Go to the line holding "unpack_task | upload_reports_task" in the entries below and write out exactly every line down to and including the line holding "(** The classes".

-------- Data shown

(** * ClusterFuzz bot tasks: the static task table and its execution strategies

    A shallow embedding of [src/clusterfuzz/_internal/bot/tasks/__init__.py]:
    the task classes ([TrustedTask], [UTask], [UTaskLocalExecutor],
    [PostprocessTask], [UworkerMainTask]), the factory [utask_factory], the
    table [COMMAND_MAP] and the two queries [is_multimachine_executed] and
    [get_multimachine_tasks].

    The bodies of the task modules, the helpers of the [utasks] package and
    the logger are collaborators of this file.  A method body is written as
    a finite tree of calls to them ([prog]); [run] gives such a tree its
    meaning for any behaviour of the collaborators ([handler]). *)

From Stdlib Require Import List String Bool Arith Lia.
Import ListNotations.
Local Open Scope string_scope.
Local Open Scope list_scope.

Set Implicit Arguments.

(** ** Exceptions and results *)

(** The exceptions this file can see.  [NotImplementedError] is raised by
    [BaseTask.execute], [KeyError] by a subscript on a dict, [Fault] stands
    for whatever a collaborator raises.  [UnknownTaskError] is the error the
    dispatch facade reports; the facade is not part of this file. *)
Inductive exn : Type :=
| NotImplementedError (msg : string)
| KeyError (key : string)
| UnknownTaskError (name : string)
| Fault (what : string).

Inductive result (A : Type) : Type :=
| Returned (a : A)
| Raised (e : exn).
Arguments Returned {A} a.
Arguments Raised {A} e.

Definition result_bind {A B} (r : result A) (k : A -> result B) : result B :=
  match r with
  | Returned a => k a
  | Raised e => Raised e
  end.

(** ** Python dicts with string keys

    A dict keeps its keys in insertion order and holds every key once.
    Assigning to a key that is present replaces the value where it stands;
    a new key goes to the end.  A dict display [{k1: v1, ..., kn: vn}]
    assigns its entries from left to right and never raises. *)
Module PyDict.
Section Dict.
Variable V : Type.

Definition dict := list (string * V).

Fixpoint dict_get (k : string) (d : dict) : option V :=
  match d with
  | [] => None
  | (k', v) :: d' => if String.eqb k k' then Some v else dict_get k d'
  end.

Fixpoint dict_set (k : string) (v : V) (d : dict) : dict :=
  match d with
  | [] => [(k, v)]
  | (k', v') :: d' =>
      if String.eqb k k' then (k', v) :: d' else (k', v') :: dict_set k v d'
  end.

Definition dict_keys (d : dict) : list string := map fst d.

(** Assigning entries one after the other to a dict [d]. *)
Definition assign_all (entries : list (string * V)) (d : dict) : dict :=
  fold_left (fun d kv => dict_set (fst kv) (snd kv) d) entries d.

Definition dict_display (entries : list (string * V)) : dict :=
  assign_all entries [].

(** The binding of [k] written last in [entries], if any. *)
Definition written_last (k : string) (entries : list (string * V))
  : option V :=
  dict_get k (rev entries).

(** [d[k]]: the value, or [KeyError]. *)
Definition subscript (d : dict) (k : string) : result V :=
  match dict_get k d with
  | Some v => Returned v
  | None => Raised (KeyError k)
  end.
End Dict.
End PyDict.
Import PyDict.

(** ** Task modules, classes and task objects *)

(** The modules imported at the top of the file, and the string ['none']
    that [PostprocessTask] and [UworkerMainTask] take as default module. *)
Inductive module : Type :=
| blame_task | impact_task | symbolize_task | unpack_task | upload_reports_task
| analyze_task | corpus_pruning_task | fuzz_task | minimize_task
| progression_task | regression_task | variant_task
| none_str.

(** The classes of the file.  [UTask] is defined twice; the second
    definition rebinds the name, so [UTask] below is the second one and
    [UTask_shadowed] the first, which no name refers to once the file is
    loaded. *)
Inductive class : Type :=
| BaseTask
| TrustedTask
| UTask_shadowed
| UTask
| UTaskLocalExecutor
| PostprocessTask
| UworkerMainTask.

----------------

Answer box
| blame_task | impact_task | symbolize_task | unpack_task | upload_reports_task
| analyze_task | corpus_pruning_task | fuzz_task | minimize_task
| progression_task | regression_task | variant_task
| none_str.

(** The classes of the file.  [UTask] is defined twice; the second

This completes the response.